-- Opening Marker --
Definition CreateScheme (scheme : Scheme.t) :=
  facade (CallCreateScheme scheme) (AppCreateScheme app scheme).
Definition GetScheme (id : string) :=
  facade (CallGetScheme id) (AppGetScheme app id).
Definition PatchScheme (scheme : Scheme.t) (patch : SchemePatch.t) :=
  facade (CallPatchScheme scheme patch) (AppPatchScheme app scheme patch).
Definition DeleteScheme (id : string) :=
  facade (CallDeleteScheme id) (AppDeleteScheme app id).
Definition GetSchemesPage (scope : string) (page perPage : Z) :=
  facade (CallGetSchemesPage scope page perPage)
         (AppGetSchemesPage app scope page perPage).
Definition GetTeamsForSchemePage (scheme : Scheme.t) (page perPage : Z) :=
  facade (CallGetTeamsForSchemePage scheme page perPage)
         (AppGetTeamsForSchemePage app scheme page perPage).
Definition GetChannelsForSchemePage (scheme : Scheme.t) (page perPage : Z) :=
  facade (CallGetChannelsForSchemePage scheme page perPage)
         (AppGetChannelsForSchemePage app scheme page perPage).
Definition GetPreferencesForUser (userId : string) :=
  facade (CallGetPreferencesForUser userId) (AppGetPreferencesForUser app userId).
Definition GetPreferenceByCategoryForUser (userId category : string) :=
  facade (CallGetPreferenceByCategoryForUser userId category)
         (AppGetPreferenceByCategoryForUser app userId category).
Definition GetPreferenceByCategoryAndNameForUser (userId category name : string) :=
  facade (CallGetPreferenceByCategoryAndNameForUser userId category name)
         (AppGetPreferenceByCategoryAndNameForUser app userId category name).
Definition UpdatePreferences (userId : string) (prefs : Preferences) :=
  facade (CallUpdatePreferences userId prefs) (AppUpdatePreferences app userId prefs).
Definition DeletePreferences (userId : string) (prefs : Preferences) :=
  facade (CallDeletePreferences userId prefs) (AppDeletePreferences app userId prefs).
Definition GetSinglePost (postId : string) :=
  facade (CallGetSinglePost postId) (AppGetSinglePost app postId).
-- Closing Marker --
§ Problem: Repeat, word for word, the lines above between the line holding "Definition GetScheme (id" and the line holding "Definition GetSchemesPage (scope", inclusive; omit everything else.

§ Task result:
Definition GetScheme (id : string) :=
  facade (CallGetScheme id) (AppGetScheme app id).
Definition PatchScheme (scheme : Scheme.t) (patch : SchemePatch.t) :=
  facade (CallPatchScheme scheme patch) (AppPatchScheme app scheme patch).
Definition DeleteScheme (id : string) :=
  facade (CallDeleteScheme id) (AppDeleteScheme app id).
Definition GetSchemesPage (scope : string) (page perPage : Z) :=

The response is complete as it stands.